[Collected data entries]

- - - - - - -

(** * Margin-based F1 score for breakpoint detection

    Shallow embedding of [F1ScoreBreakpoints._evaluate]
    (sktime/performance_metrics/detection/_f1score.py).

    Breakpoint positions, the margin and the score are exact rationals
    ([Q]); the column [y["ilocs"].values] is a [list Q].  Counters and
    indices are [nat].  The [while] loop is run with fuel, and the fuel
    the driver passes is shown to be enough. *)

From Stdlib Require Import ZArith QArith Qabs Lqa Lia List Bool Arith.
From Stdlib Require Import Permutation Sorted.
From Stdlib Require String Ascii DecimalString.
Import ListNotations.

Local Open Scope Q_scope.

Module F1ScoreBreakpoints.

(** Strict comparison on rationals, as a boolean. *)
Definition Qlt_bool (x y : Q) : bool := negb (Qle_bool y x).

(** An [int] used in a true division. *)
Definition of_int (n : nat) : Q := inject_Z (Z.of_nat n).

(** [sorted(xs)]: a stable ascending sort. *)
Fixpoint insort (x : Q) (l : list Q) : list Q :=
  match l with
  | [] => [x]
  | h :: t => if Qle_bool x h then x :: h :: t else h :: insort x t
  end.

Fixpoint sorted (l : list Q) : list Q :=
  match l with
  | [] => []
  | x :: t => insort x (sorted t)
  end.

(** The guard of the [while] loop:
    [pred_index < len(pred) and pred[pred_index] < true_bkpt - margin]. *)
Definition behind (pred : list Q) (bound : Q) (pred_index : nat) : bool :=
  (pred_index <? length pred)%nat && Qlt_bool (nth pred_index pred 0) bound.

(** The [while] loop, [pred_index += 1] as long as the guard holds. *)
Fixpoint advance (fuel : nat) (pred : list Q) (bound : Q) (pred_index : nat)
  : nat :=
  match fuel with
  | O => pred_index
  | S fuel' =>
      if behind pred bound pred_index
      then advance fuel' pred bound (S pred_index)
      else pred_index
  end.

(** The test of the [if] that follows the loop:
    [pred_index < len(pred) and abs(pred[pred_index] - true_bkpt) < margin]. *)
Definition within (margin : Q) (pred : list Q) (true_bkpt : Q)
  (pred_index : nat) : bool :=
  (pred_index <? length pred)%nat
  && Qlt_bool (Qabs (nth pred_index pred 0 - true_bkpt)) margin.

(** The loop state: [(matched_count, pred_index)]. *)
Definition sweep_state : Type := (nat * nat)%type.

(** One iteration of [for true_bkpt in gt]. *)
Definition sweep_step (margin : Q) (pred : list Q) (st : sweep_state)
  (true_bkpt : Q) : sweep_state :=
  let '(matched_count, pred_index) := st in
  let pred_index :=
    advance (length pred - pred_index) pred (true_bkpt - margin) pred_index in
  if within margin pred true_bkpt pred_index
  then (S matched_count, pred_index)
  else (matched_count, pred_index).

(** The whole [for] loop, from [matched_count = 0], [pred_index = 0]. *)
Definition sweep (margin : Q) (gt pred : list Q) : sweep_state :=
  fold_left (sweep_step margin pred) gt (O, O).

(** [matched_count] when the [for] loop is left. *)
Definition matched_count (margin : Q) (gt pred : list Q) : nat :=
  fst (sweep margin gt pred).

(** [precision = matched_count / len(pred)] and
    [recall = matched_count / len(gt)]. *)
Definition precision (margin : Q) (gt pred : list Q) : Q :=
  of_int (matched_count margin gt pred) / of_int (length pred).

Definition recall (margin : Q) (gt pred : list Q) : Q :=
  of_int (matched_count margin gt pred) / of_int (length gt).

- - - - - - -

**TO DO**.
Copy out each line of the records above that includes "recall".

**SOLVED EXERCISE**.
    [recall = matched_count / len(gt)]. *)
Definition recall (margin : Q) (gt pred : list Q) : Q :=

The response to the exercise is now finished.